Too few papers draw links between models of evolution among and within species (phylogenetics vs. quantitative genetics to my mind). Lynsey is doing just that, so I’m not surprised she picked this paper this week! I liked it, if only (but not just) for its excellent summary of a lot of quantitative genetic ground.

The authors make reference to how, under a Brownian motion model, noise increases through time. This is a good point that’s often missed – I’ve brought this up to comparative biologists in the past, and they often retort that the signal of Brownian motion is never lost. This is very true, but if the noise  is so large that is swamps the signal (look at figure 1 in this), then what’s the point? Drawing broad generalisations, I think this reflects how most biologists are taught statistics; we’re taught that bias is always a bad thing (beware a biased predictor! bad!) whereas machine learning people are fine absorbing a little bit of bias if the precision is sufficiently increased (intro chapter of this excellent book). Yes, under Brownian motion the central tendency doesn’t change, but the precision of your prediction is tiny because so much error is introduced given sufficient time. Thus we can still make inferences about the deep past, but sometimes we might do better asking a different question.

Which brings me to the different models that were tested, many of which are ~two decades old, which is awesome in every sense of the word. A lot of people are scrambling to build ever-more complicated models that incorporate more and more detail, and yet more are turning to methods like Approximate Bayesian Computation as the only way to fit such complex models. This paper shows that might not be needed: they/Lande simplify by taking polynomial approximations of difficult equations, and then work with those. I’m a huge fan of non-linear interactions, but even these can (under certain conditions) be linearised and approximated to draw inferences about biology. The authors go to some pains to talk about whether some of these models could be fitted to phylogenetic data (some already are); were we to make such simplifications I really can’t see why these, and even more complex models, couldn’t be.
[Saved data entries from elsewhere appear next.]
Lemma safe_uint_8 : safe (fun v => 0 <= v < 2 ^ 8) exi_basetypes_decoder_uint_8 (fun _ v => 0 <= v < 2 ^ 8).
Proof. apply safe_decoder_uint; [vm_compute; congruence|]. intros v Hv. apply Z.mod_pos_bound. lia. Qed.
Lemma safe_uint_16 : safe (fun v => 0 <= v < 2 ^ 16) exi_basetypes_decoder_uint_16 (fun _ v => 0 <= v < 2 ^ 16).
Proof. apply safe_decoder_uint; [vm_compute; congruence|]. intros v Hv. apply Z.mod_pos_bound. lia. Qed.
Lemma safe_uint_32 : safe (fun v => 0 <= v < 2 ^ 32) exi_basetypes_decoder_uint_32 (fun _ v => 0 <= v < 2 ^ 32).
Proof. apply safe_decoder_uint; [vm_compute; congruence|]. intros v Hv. apply Z.mod_pos_bound. lia. Qed.
Lemma safe_uint_64 : safe (fun v => 0 <= v < 2 ^ 64) exi_basetypes_decoder_uint_64 (fun _ v => 0 <= v < 2 ^ 64).
Proof.
  unfold exi_basetypes_decoder_uint_64.
  eapply safe_bind with (Q := fun raw v => 0 <= v < 2 ^ 64 /\ unsigned_shape raw).
  { eapply safe_weaken; [apply (safe_read_unsigned (fun v => 0 <= v < 2 ^ 64))|done|]. by intros [u|e] v [? ?]. }
  intros raw s v Hok [Hv Hsh]. apply (safe_fold _ _ raw (fun v => 0 <= v < 2 ^ 64) Hsh); try done.
  unfold UINT64_MAX. lia.
Qed.

Lemma safe_bool : safe (fun _ => True) exi_basetypes_decoder_bool (fun r v => match r with Ok _ => v = 0 \/ v = 1 | Err _ => True end).
Proof.
  unfold exi_basetypes_decoder_bool. eapply safe_bind with (Q := fun _ _ => True).
  - eapply safe_local; [by apply (safe_read_bits 1)|done..].
  - intros b. apply safe_assign. intros _ _. destruct (b =? 0); auto.
Qed.
(* ===== verification/BaseTheorems.v ===== *)
(** The bit stream and the base-type coders as their callers see them. *)

From stdpp Require Import base list numbers.
From Stdlib Require Import ZArith Lia Bool.
From S2P Require Import Prelude.
From S2P Require Import ExiErrors.
From S2P Require Import Bitstream.
From S2P Require Import Wire.
From S2P Require Import Basetypes.
From S2P Require Import BasetypesEncoder.
From S2P Require Import BasetypesDecoder.
From S2P Require Import Codec.

Local Open Scope Z_scope.

(** ** The bit stream *)

(** Bytes that start behind the written bits are not touched. *)
Lemma put_bits_after s bs j : stream_ok s -> pos s + Z.of_nat (length bs) <= 8 * j ->
  aget (data (put_bits s bs)) j = aget (data s) j.
Proof.
  intros Hok. pose proof (pos_nonneg s Hok) as Hp. clear Hok. revert s Hp.
  induction bs as [|b bs IH]; intros s Hp Hj; [done|]. simpl length in Hj.
  rewrite put_bits_cons, IH by (rewrite put_bit_pos; lia). rewrite put_bit_data.
  apply aget_insert_ne; [apply Z.div_pos; lia|]. Z.to_euclidean_division_equations; lia.
Qed.

Lemma length_put_bits s bs : length (data (put_bits s bs)) = length (data s).
Proof.
  revert s. induction bs as [|b bs IH]; intros s; [done|]. rewrite put_bits_cons, IH, put_bit_data.
  apply length_insert.
Qed.

(** The bits of a stream from a position on, after it was written there. *)
Lemma bits_at_put_bits s bs : writable s -> room s (length bs) ->
  stream_ok (set_pos (byte_pos s) (bit_count s) (put_bits s bs)) /\
  bits_at (set_pos (byte_pos s) (bit_count s) (put_bits s bs)) bs.
Proof.
  intros Hw Hr. pose proof (put_bits_writable s bs Hw Hr) as [Hok' _ _]. pose proof (wr_ok _ Hw) as [? ? ? ? ?].
  split; [by apply stream_ok_set_pos|]. split.
  - unfold room, capacity in *. rewrite pos_set_pos. simpl. by rewrite (proj1 (put_bits_config s bs)).
  - intros k b Hk. rewrite pos_set_pos. by apply put_bits_sbit.
Qed.

(** Reading more bits than there are. *)
Lemma read_bits_loop_overflow w n s v : stream_ok s -> ~ room s n ->
  exists s' v', read_bits_loop w n (s, v) = Some (Err EXI_ERROR__BITSTREAM_OVERFLOW, (s', v')) \/
                (n = 0%nat /\ s' = s /\ v' = v).
Proof.
  revert s v. induction n as [|n IH]; intros s v Hok Hr; [eauto 10|]. simpl read_bits_loop.
  destruct (decide (pos s + 1 <= capacity s)) as [H1|H1].
  - assert (bits_at s [sbit (data s) (pos s)]) as Hb.
    { split; [done|]. intros [|k] b Hk; simpl in Hk; [|done]. injection Hk as <-. by rewrite Z.add_0_r. }
    pose proof (read_bit_ok s _ Hok Hb) as He. unfold bind at 1, on_fst. rewrite He. simpl.
    unfold bind, assign, modify.
    destruct (IH (advance s 1) (w (Z.lor (w (Z.shiftl v 1)) (bit_of (sbit (data s) (pos s))))))
      as (s' & v' & [Hl|(-> & _)]).
    + by apply advance_ok.
    + unfold room in *. rewrite advance_pos, advance_capacity. lia.
    + eauto.
    + unfold room in Hr. lia.
  - destruct (read_bit_err s Hok H1) as (s' & He & _). exists s', v. left.
    unfold bind at 1, on_fst. by rewrite He.
Qed.

(** C31. Bits written are bits read. Writing [n <= 32] bits of [v] at any bit position
    of a stream with room for them succeeds and advances it by [n] bits; every bit
    before the position and every byte behind the written ones is unchanged; reading
    [n] bits back from that position gives the [n] low bits of [v]. *)
Theorem bitstream_write_read (s : exi_bitstream_t) (n v : Z) (Hw : writable s) (Hn : 0 <= n <= 32) (Hv : 0 <= v)
    (Hr : room s (Z.to_nat n)) :
  exists s1, exi_bitstream_write_bits n v s = Some (Ok tt, s1) /\
    pos s1 = pos s + n /\
    (forall i, 0 <= i < pos s -> sbit (data s1) i = sbit (data s) i) /\
    (forall j, pos s1 <= 8 * j -> aget (data s1) j = aget (data s) j) /\
    forall old, exists s2,
      exi_bitstream_read_bits n (set_pos (byte_pos s) (bit_count s) s1, old) = Some (Ok tt, (s2, v mod 2 ^ n)) /\
      pos s2 = pos s1.
Proof.
  destruct (emits_write_bits n v Hn Hv s Hw) as [Hok _]. rewrite length_nbits in Hok. specialize (Hok Hr).
  exists (put_bits s (nbits (Z.to_nat n) v)). pose proof (put_bits_pos s (nbits (Z.to_nat n) v)) as Hp.
  rewrite length_nbits, Z2Nat.id in Hp by lia. split_and!; [done|done| | |].
  - intros i Hi. apply put_bits_keeps; [done|by rewrite length_nbits|done].
  - intros j Hj. apply put_bits_after; [apply Hw|]. by rewrite length_nbits, Z2Nat.id, <- Hp by lia.
  - intros old. destruct (bits_at_put_bits s (nbits (Z.to_nat n) v) Hw) as [Hsok Hbits]; [by rewrite length_nbits|].
    eexists. split.
    + rewrite (reads_read_bits n (nbits (Z.to_nat n) v) old Hn (length_nbits _ _) _ Hsok Hbits).
      rewrite of_bits_nbits, Z2Nat.id by lia. done.
    + rewrite advance_pos, pos_set_pos, length_nbits. unfold pos in *. lia.
Qed.

(** A stream in the middle of a byte. *)
Definition sample_stream : exi_bitstream_t := put_bits (stream_on (replicate 4 0) 0) [true; false; true].

Lemma sample_stream_writable : writable sample_stream.
Proof.
  apply put_bits_writable; [|vm_compute; congruence].
  apply stream_on_writable; [|simpl; lia]. split; [by apply Forall_replicate|simpl; lia].
Qed.

Lemma bitstream_write_read_witness :
  exists s1, exi_bitstream_write_bits 11 1500 sample_stream = Some (Ok tt, s1) /\
    pos s1 = pos sample_stream + 11 /\
    (forall i, 0 <= i < pos sample_stream -> sbit (data s1) i = sbit (data sample_stream) i) /\
    (forall j, pos s1 <= 8 * j -> aget (data s1) j = aget (data sample_stream) j) /\
    forall old, exists s2,
      exi_bitstream_read_bits 11 (set_pos (byte_pos sample_stream) (bit_count sample_stream) s1, old) =
        Some (Ok tt, (s2, 1500 mod 2 ^ 11)) /\ pos s2 = pos s1.
Proof.
  apply (bitstream_write_read sample_stream 11 1500).
  - apply sample_stream_writable.
  - lia.
  - lia.
  - vm_compute. congruence.
Defined.

(** C32. The end of the buffer. Writing bits that do not fit returns
    EXI_ERROR__BITSTREAM_OVERFLOW, and reading them does too: the write stores the bits
    that fit and touches nothing else, the read leaves the buffer alone, and both keep
    the stream inside the buffer. *)
Theorem bitstream_overflow (s : exi_bitstream_t) (n v : Z) (Hw : writable s) (Hn : 0 <= n <= 32) (Hv : 0 <= v)
    (Hr : ~ room s (Z.to_nat n)) :
  (exists s1, exi_bitstream_write_bits n v s = Some (Err EXI_ERROR__BITSTREAM_OVERFLOW, s1) /\
     stream_ok s1 /\ same_config s s1 /\
     data s1 = data (put_bits s (take (Z.to_nat (capacity s - pos s)) (nbits (Z.to_nat n) v)))) /\
  forall old, exists s1 value,
     exi_bitstream_read_bits n (s, old) = Some (Err EXI_ERROR__BITSTREAM_OVERFLOW, (s1, value)) /\ scans s s1.
Proof.
  split.
  - destruct (emits_write_bits n v Hn Hv s Hw) as [_ Herr]. rewrite length_nbits in Herr.
    destruct (Herr Hr) as (s1 & ? & ? & ? & ?). eauto 10.
  - intros old. pose proof (wr_ok _ Hw) as Hok. destruct (safe_read_bits n Hn s old Hok I) as (r & s1 & v1 & He & Hs & _).
    exists s1, v1. split; [|done]. rewrite He. do 2 f_equal. revert He.
    unfold exi_bitstream_read_bits, bind, assign, modify. destruct (Z.ltb_spec 32 n); [lia|].
    destruct (read_bits_loop_overflow u32 (Z.to_nat n) s 0 Hok Hr) as (s' & v' & [->|(H0 & _)]).
    + by intros [= <- <- <-].
    + destruct Hr. rewrite H0. pose proof (wr_room _ Hw). unfold room. lia.
Qed.

Lemma bitstream_overflow_witness :
  (exists s1, exi_bitstream_write_bits 31 7 sample_stream = Some (Err EXI_ERROR__BITSTREAM_OVERFLOW, s1) /\
     stream_ok s1 /\ same_config sample_stream s1 /\
     data s1 = data (put_bits sample_stream
       (take (Z.to_nat (capacity sample_stream - pos sample_stream)) (nbits (Z.to_nat 31) 7)))) /\
  forall old, exists s1 value,
     exi_bitstream_read_bits 31 (sample_stream, old) = Some (Err EXI_ERROR__BITSTREAM_OVERFLOW, (s1, value)) /\
     scans sample_stream s1.
Proof.
  apply (bitstream_overflow sample_stream 31 7).
  - apply sample_stream_writable.
  - lia.
  - lia.
  - vm_compute. congruence.
Defined.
In passing, it’s interesting that they view models of DNA evolution in phylogenetics as successfully integrated and all fine and dandy. I really don’t – I think we need to start taking into account geography, and I occasionally see someone talk about ways to integrate directional selection into phylogenetics which sounds fantastic. I shudder when I consider how many phylogenies are built using loci under incredibly strong directional selection, like rbcL and matK (I do it!), and in so doing violate so many of the assumptions phylogenetics is based on.